The evidence established, and counsel agree, that defendant was arrested on these charges, and complaints issued, on June 12, 1981. Defendant remained incarcerated from that date until July 10, 1981 in the Bucks County Prison. On July 10,1981, [131]*131he waived his preliminary hearing and was granted R.O.R. bail conditioned upon his entry into a drug rehabilitation center.
Notice of arraignment and trial dates were sent by regular mail to the defendant on August 7,1981, at the address he had provided on the certificate of bail. Arraignment was scheduled for August 19, 1981, but defendant failed to appear and a bench warrant was issued for his arrest. Trial was scheduled for September 29, 1981, and defendant again failed to appear. The bench warrant therefore remained outstanding. At the time defendant was released on bail, July 10, 1981, he orally advised District Justice Kelly that he had been accepted at Pottstown Drug Rehabilitation Center, but was awaiting a bed date. He readvised District Justice Kelly of this status on July 13,1981. Defendant was physically admitted to the Pottstown program on July 17, 1981. Defendant advised District Justice Kelly orally, by telephone, on August 28, 1981 and on November 25, 1981, that he was at Pottstown.

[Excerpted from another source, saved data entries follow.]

(** * Wio Terminal PC monitor: firmware model and verified properties

    A shallow embedding of [wio-terminal/src/main.cpp] (the BLE-capable
    firmware) and of the older serial-only firmware, followed by the
    theorems that settle the specification's claims about the line
    assembler, the protocol parser, the freshness test, the delta
    renderer and the display power state machine. *)

From Stdlib Require Import ZArith List String Ascii Bool Lia.
From Stdlib Require Import Floats.SpecFloat.
From Stdlib Require Import DecimalString.
Import ListNotations.
Local Open Scope string_scope.
Local Open Scope Z_scope.

(* ===================================================================== *)
(** * Single-precision floats

    The firmware computes with C++ [float] on a Cortex-M4F: IEEE 754
    binary32, round to nearest even.  [spec_float] with [prec = 24] and
    [emax = 128] is exactly that format. *)
(* ===================================================================== *)

Definition f32 : Type := spec_float.

Definition f32_prec : Z := 24.
Definition f32_emax : Z := 128.

Definition f32_valid (x : f32) : bool := valid_binary f32_prec f32_emax x.

Definition f32_add : f32 -> f32 -> f32 := SFadd f32_prec f32_emax.
Definition f32_mul : f32 -> f32 -> f32 := SFmul f32_prec f32_emax.
Definition f32_div : f32 -> f32 -> f32 := SFdiv f32_prec f32_emax.

(** [a < b] and [a > b] on floats: false as soon as one side is NaN. *)
Definition f32_lt (a b : f32) : bool := SFltb a b.
Definition f32_gt (a b : f32) : bool := SFltb b a.

(** Conversion [int -> float] (exact for the small constants used). *)
Definition f32_of_Z (n : Z) : f32 := binary_normalize f32_prec f32_emax n 0 false.

(** The float nearest to the rational [num / den] ([den > 0]); the sign is
    passed apart so that a negative zero can be produced. *)
Definition f32_of_ratio (neg : bool) (num den : positive) : f32 :=
  let '(q, e, l) := SFdiv_core_binary f32_prec f32_emax (Zpos num) 0 (Zpos den) 0 in
  binary_round_aux f32_prec f32_emax neg q e l.

Definition INT_MAX : Z := 2147483647.
Definition INT_MIN : Z := -2147483648.

(** The cast [(int) x]: truncation toward zero.  Outside the range of
    [int] and on NaN the cast is undefined in C++; the target's conversion
    instruction (VCVT) saturates and sends NaN to 0, which is what is
    modelled here. *)
Definition f32_to_int (x : f32) : Z :=
  match x with
  | S754_zero _ => 0
  | S754_nan => 0
  | S754_infinity s => if s then INT_MIN else INT_MAX
  | S754_finite s m e =>
      let mag := match e with
                 | Zneg k => Z.shiftr (Zpos m) (Zpos k)
                 | _ => Z.shiftl (Zpos m) e
                 end in
      if s then Z.max INT_MIN (- mag) else Z.min INT_MAX mag
  end.

(** The exact value of a finite float, scaled by [10^d] and rounded to the
    nearest integer, ties to even: the digits that [printf("%.<d>f")]
    prints. *)
Definition round_half_even (num den : Z) : Z :=
  let q := num / den in
  let r := num mod den in
  match (2 * r ?= den) with
  | Lt => q
  | Gt => q + 1
  | Eq => if Z.even q then q else q + 1
  end.

Definition scaled_digits (d : nat) (m : positive) (e : Z) : Z :=
  let p10 := 10 ^ Z.of_nat d in
  match e with
  | Zneg k => round_half_even (Zpos m * p10) (2 ^ Zpos k)
  | _ => Zpos m * 2 ^ e * p10
  end.

Definition string_of_nonneg (n : Z) : string :=
  NilZero.string_of_uint (N.to_uint (Z.to_N n)).

Fixpoint zeros (n : nat) : string :=
  match n with
  | O => ""
  | S k => "0" ++ zeros k
  end.

Definition zero_pad (width : nat) (s : string) : string :=
  zeros (width - String.length s) ++ s.

(** [printf("%.<d>f", x)] *)
Definition fmt_fixed (d : nat) (x : f32) : string :=
  match x with
  | S754_nan => "nan"
  | S754_infinity s => if s then "-inf" else "inf"
  | S754_zero s =>
      (if s then "-" else "") ++ "0" ++
      (match d with O => "" | _ => "." ++ zeros d end)
  | S754_finite s m e =>
      let n := scaled_digits d m e in
      let p10 := 10 ^ Z.of_nat d in
      (if s then "-" else "") ++ string_of_nonneg (n / p10) ++
      (match d with
       | O => ""
       | _ => "." ++ zero_pad d (string_of_nonneg (n mod p10))
       end)
  end.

When defendant again advised District Justice Kelly on December 6, 1981 that he was at Pottstown, he was told to contact the court of common pleas, which he did. On December 8,1981, the bench warrant was rescinded and therefore defendant was duly brought to trial on January 27, 1982.
The question presented to the court is whether the period of time during which the bench warrant was outstanding against defendant from August 9, 1981 to December 8, 1981, or any part thereof, is excludable from the Rule 1100 180-day period. Section (d)(1) of the rule provides that periods of delay resulting from the unavailability of defendant may be excluded from the 180-day period. The Supreme Court in Com. v. Cohen-Holmes, 481 Pa. 349, 392 [132]*132A. 2d 1327 (1978), held that a defendant on bail is responsible for making himself available for any court appearance required of him, upon receipt of reasonable notice. A defendant who fails to so appear is unavailable, within the meaning of Rule 1100(d)(1), from the time of such proceeding until he is apprehended or until he voluntarily surrenders himself. In addition, Cohen holds that the Commonwealth need not show efforts to apprehend defendant during the period in order to exclude the period under Section (d)(1).

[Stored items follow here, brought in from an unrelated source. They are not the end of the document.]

(** * A model of the drawing server's persistence and room protocol

    The development embeds the backend of the collaborative drawing
    application (the single server file: JSON-file persistence, the
    optional document-store persistence, input sanitation and the socket
    event handlers) and proves the properties its specification states.

    Conventions of the embedding.
    - A JavaScript string is a [string]; every [ascii] stands for one code
      unit below 256.
    - A JavaScript number is an integer [Z]; the server's own code never
      inspects a coordinate, so nothing depends on their being floats.
    - What the libraries do with a value is taken from the environment
      where the server's code does not fix it: the cast of the
      object-document mapper, the string form of a number, the clock.
    - A value received from a socket or read back from a file is a [json]
      value; [JSON.parse (JSON.stringify v)] is taken to be [v].
    - Handlers are run to completion one after the other: the interleaving
      of asynchronous handlers at their await points is not modelled. *)

From stdpp Require Import gmap strings list pretty sorting.
From Stdlib Require Import ZArith Ascii String.

Set Warnings "-register-all".

Open Scope string_scope.
Open Scope Z_scope.
Open Scope nat_scope.
Open Scope list_scope.

(** ** JSON values *)

Module Json.

Inductive json : Type :=
  | JNull
  | JBool (b : bool)
  | JNum (n : Z)
  | JStr (s : string)
  | JArr (items : list json)
  | JObj (fields : list (string * json)).

(** [obj.key] on a plain object: the binding of [key], [None] for
    [undefined]. *)
Fixpoint field (key : string) (fields : list (string * json)) : option json :=
  match fields with
  | [] => None
  | (k, v) :: rest => if decide (k = key) then Some v else field key rest
  end.

(** The truthiness of a value, as [||] and [if] see it. *)
Definition truthy (v : json) : bool :=
  match v with
  | JNull => false
  | JBool b => b
  | JNum n => negb (Z.eqb n 0)
  | JStr s => negb (String.eqb s "")
  | JArr _ | JObj _ => true
  end.

Definition isArray (v : json) : bool :=
  match v with JArr _ => true | _ => false end.

(** Structural equality, used where the store matches a document on a field
    value. *)
Fixpoint eqb (a b : json) {struct a} : bool :=
  match a, b with
  | JNull, JNull => true
  | JBool x, JBool y => Bool.eqb x y
  | JNum x, JNum y => Z.eqb x y
  | JStr x, JStr y => String.eqb x y
  | JArr xs, JArr ys =>
      (fix all2 (l1 l2 : list json) {struct l1} : bool :=
         match l1, l2 with
         | [], [] => true
         | x :: l1', y :: l2' => eqb x y && all2 l1' l2'
         | _, _ => false
         end) xs ys
  | JObj xs, JObj ys =>
      (fix all2 (l1 l2 : list (string * json)) {struct l1} : bool :=
         match l1, l2 with
         | [], [] => true
         | (k1, x) :: l1', (k2, y) :: l2' =>
             String.eqb k1 k2 && eqb x y && all2 l1' l2'
         | _, _ => false
         end) xs ys
  | _, _ => false
  end.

The court can and should exclude the period of time in the instant case if proper or reasonable notice was given to defendant. The Pennsylvania Rules of Criminal Procedure are silent concerning the type of notice to defendant to appear for trial: Com. v. Snyder, 280 Pa. Superior Ct. 127, 421 A. 2d 438, 440 (1980). Snyder held that notice by certified mail would meet the requirements of Cohen since it is reasonably calculated to give actual notice. Actual notice is not required under Snyder. The Superior Court specifically referred to the possibility of a person on bail failing to notify the authorities of a change of address as required by Pa.R.Crim.P. 4013(c), and notice is sent to his last known address. The court advised that actual notice would not be required under such circumstances.
Defendant’s position that notice was given of the change of address as required by Rule 4013(c) does not conform to our reading of that Rule as applied to the facts of this case. Rule 4013(c) provides that defendant shall give written notice to the issuing authority, the clerk of courts, the district attorney, and court bail agency or other designated court bail officer. This requirement is printed on the back of the certificate of bail. Defendant in this case gave mere oral notice to the issuing authority (who is not [133]*133an agent of the district attorney) and no notice to any other office. Defendant clearly failed to give adequate notice of the change of address under Rule 4013(c), and the trial court found such as a matter of fact.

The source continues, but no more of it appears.